There are plenty of ways, Here's two: -
Note the diode across the motor - this is needed to protect the BJT (or MOSFET) when the transistor is switched-off - this circuit will be OK for low-power fans. Rate the transistor in accordance with the current the fan needs.
Or...
This circuit will run from 5V or a lot higher should your fan be (say) 24V or 12V. Not shown is the reverse connected diode which you must have.
Pick a P-channel MOSFET with low "Vgs(threshold)" to ensure it turns on properly
I have used analog approaches with voltage control successfully in production (10k/mo) and never had a regulator problem. Simple this 1U high 19"rack was pure analog with an OEM 180W supply that UL dictated a "coke-spill" sealed top, I chose a tiny thermistor epoxied to the SMPS hot-spot to bias a switch to drive the fan ON, above 45deg C. I computed the values and gain in a spreadsheet so the gain was 0 to 100% from 45 to 55'C.
You might find the PWM will work best but alias at some rates with some vendor fans, so test them with a pulse gen. and avoid that PWM rate if using a 2 pin fan.
The problem I had was after a few shipments, fans started to get "stuck" and needed a tiny spin to start up, otherwise they would dither back and forth a couple degrees or simply looked dead. This had nothing to do with analog or PWM control, as I recognized the process design fault as misaligned Hall sensors in the fan. the reason being the max fan power is controlled by sensor magnet alignment and commutation closest to reversal ( before top dead center ) was like a backfire in a piston which made it go back/forth so fast, it stood still. in only 1 or 2 stop positions. So I made a quick fan fail tester with 1 second only 4 seconds off to stop and tested every fan start angle 30 seconds, then after 1 hr found 5 failed in 150 fans. rejected the units. accepted the 145 and sent 1 thousand fans fan to supplier and emailed the Test Design to Distributor& Factory and said if we get 1 more fan failure , they lose our business. That worked. No more stuck fans.
It took me less time to put out this Stop ORder and test 150 fans and send the design procedure than to write up this answer.
Your driver is not linear on V+ high side, and you might want a low side with N type. i.e. the Source to Gnd and Drain to fan(-) and fan(+) to 12V or some other switch. Consider slow startup at 5V for cool and quiet.

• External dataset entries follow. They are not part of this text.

(** X28. [stripMarkdown] only removes: its result is the text with some of
    its code units left out, in the same order; it brings in no code unit
    and never makes the text longer. *)
Theorem stripMarkdown_only_removes text :
  stripMarkdown text `sublist_of` text
  /\ (length (stripMarkdown text) <= length text)%nat.
Proof.
  assert (stripMarkdown text `sublist_of` text) as H.
  { unfold stripMarkdown. cbv zeta.
    etransitivity; [apply trim_sublist|].
    etransitivity; [apply replaceAll_sublist, captures_linkAt|].
    etransitivity; [apply removeHeadersFrom_sublist|].
    etransitivity; [apply replaceAll_sublist, captures_codeAt|].
    etransitivity; [by apply replaceAll_sublist, captures_delimitedAt|].
    etransitivity; [by apply replaceAll_sublist, captures_delimitedAt|].
    etransitivity; [by apply replaceAll_sublist, captures_delimitedAt|].
    by apply replaceAll_sublist, captures_delimitedAt. }
  split; [done|]. by apply sublist_length.
Qed.

Lemma replaceFrom_plain matchAt x s :
  startsAt x matchAt -> Forall (fun c => c <> x) s -> replaceFrom matchAt 0 s = s.
Proof.
  intros Hm. induction 1 as [|c s Hc _ IH]; cbn [replaceFrom]; [done|].
  by rewrite (Hm c s Hc), IH.
Qed.

Lemma startsAt_delimitedAt x (open close : jsstring) :
  startsAt x (delimitedAt (x :: open) close).
Proof.
  intros c s Hc. unfold delimitedAt. cbn [startsWith].
  by destruct (N.eqb_spec x c).
Qed.

Lemma startsAt_codeAt : startsAt 96 codeAt.
Proof.
  intros c s Hc. unfold codeAt. cbn [countWhile]. unfold isBacktick.
  by destruct (N.eqb_spec c 96).
Qed.

Lemma startsAt_linkAt : startsAt 91 linkAt.
Proof.
  intros c s Hc. unfold linkAt. cbn [startsWith].
  by destruct (N.eqb_spec 91 c).
Qed.

Lemma removeHeadersFrom_plain s : forall (b : bool),
  Forall (fun c => c <> 35%N) s -> removeHeadersFrom b 0 s = s.
Proof.
  induction s as [|c s IH]; intros b Hs; cbn [removeHeadersFrom]; [done|].
  apply Forall_cons in Hs as [Hc Hs].
  assert (headerAt (c :: s) = None) as E.
  { unfold headerAt. cbn [countWhile]. unfold isHash.
    by destruct (N.eqb_spec c 35). }
  rewrite E. destruct b; by rewrite IH.
Qed.

Lemma isMarker_false c :
  isMarker c = false ->
  c <> 42%N /\ c <> 95%N /\ c <> 96%N /\ c <> 35%N /\ c <> 91%N.
Proof.
  unfold isMarker. intros H.
  repeat (apply orb_false_iff in H as [H ?]).
  repeat split; intros ->; done.
Qed.

(** X29. A text without an asterisk, an underscore, a backtick, a hash and
    an opening square bracket has no markdown for [stripMarkdown] to strip:
    the result is the text with the whitespace at its ends trimmed. *)
Theorem stripMarkdown_leaves_plain_text text :
  Forall (fun c => isMarker c = false) text ->
  stripMarkdown text = trim text.
Proof.
  intros Hplain.
  assert (forall x, (forall c, isMarker c = false -> c <> x) ->
                    Forall (fun c => c <> x) text) as Hno.
  { intros x Hx. eapply Forall_impl; [exact Hplain|]. exact Hx. }
  unfold stripMarkdown, replaceAll, removeHeaders. cbv zeta.
  change (js "**") with [42; 42]%N. change (js "*") with [42%N].
  change (js "__") with [95; 95]%N. change (js "_") with [95%N].
  rewrite !(replaceFrom_plain _ 42 text) by
    (try apply startsAt_delimitedAt; apply Hno; intros c Hc;
     by apply isMarker_false in Hc as (? & ? & ? & ? & ?)).
  rewrite !(replaceFrom_plain _ 95 text) by
    (try apply startsAt_delimitedAt; apply Hno; intros c Hc;
     by apply isMarker_false in Hc as (? & ? & ? & ? & ?)).
  rewrite (replaceFrom_plain _ 96 text) by
    (try apply startsAt_codeAt; apply Hno; intros c Hc;
     by apply isMarker_false in Hc as (? & ? & ? & ? & ?)).
  rewrite removeHeadersFrom_plain by
    (apply Hno; intros c Hc;
     by apply isMarker_false in Hc as (? & ? & ? & ? & ?)).
  by rewrite (replaceFrom_plain _ 91 text) by
    (try apply startsAt_linkAt; apply Hno; intros c Hc;
     by apply isMarker_false in Hc as (? & ? & ? & ? & ?)).
Qed.

End MarkdownFacts.

Lemma stripMarkdown_leaves_plain_text_witness :
  stripMarkdown (js "  Start with the data model, then build the screens. ")
  = js "Start with the data model, then build the screens.".
Proof.
  apply (stripMarkdown_leaves_plain_text
           (js "  Start with the data model, then build the screens. ")).
  vm_compute. repeat (constructor; [reflexivity|]). constructor.
Defined.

Max power dissipation of the fan reduced to 50% at half power and RPM
where the driver dissipates the same power, so clamp with isolation to
a heatsink or frame. In my case it was only a few Watts out of 5W or use PWM if you prefer 3 pin fans and the thermistor speed control bits and pieces cost me ~$2 added cost to cheaper two-pin twin turbo 1.75" fans. 2 much !
Best Answer
Before 4-pin fans became common, people had to build their own fan controllers to change the voltage applied to 3-pin fans. Some folks used rheostats, just burning off the excess power as heat, others chopped the incoming 12V, making a rudimentary form of buck converter.
The 4-pin fans simply integrated the PWM control circuit inside the fan -- this may be implemented in many ways, all dependent on the fan model. Dead simple brushed DC motors probably have a single FET in there that is roughly chopping the voltage. If there's a fan built with a BLDC motor, it's probably using the PWM signal to drive the BLDC motor controller.
Your fan's datasheet seems to show that at PWMs below roughly 10%, it will not spin (for a 12V supply). If it is actually spinning, I would measure the voltage on the PWM line -- perhaps something else is driving onto it.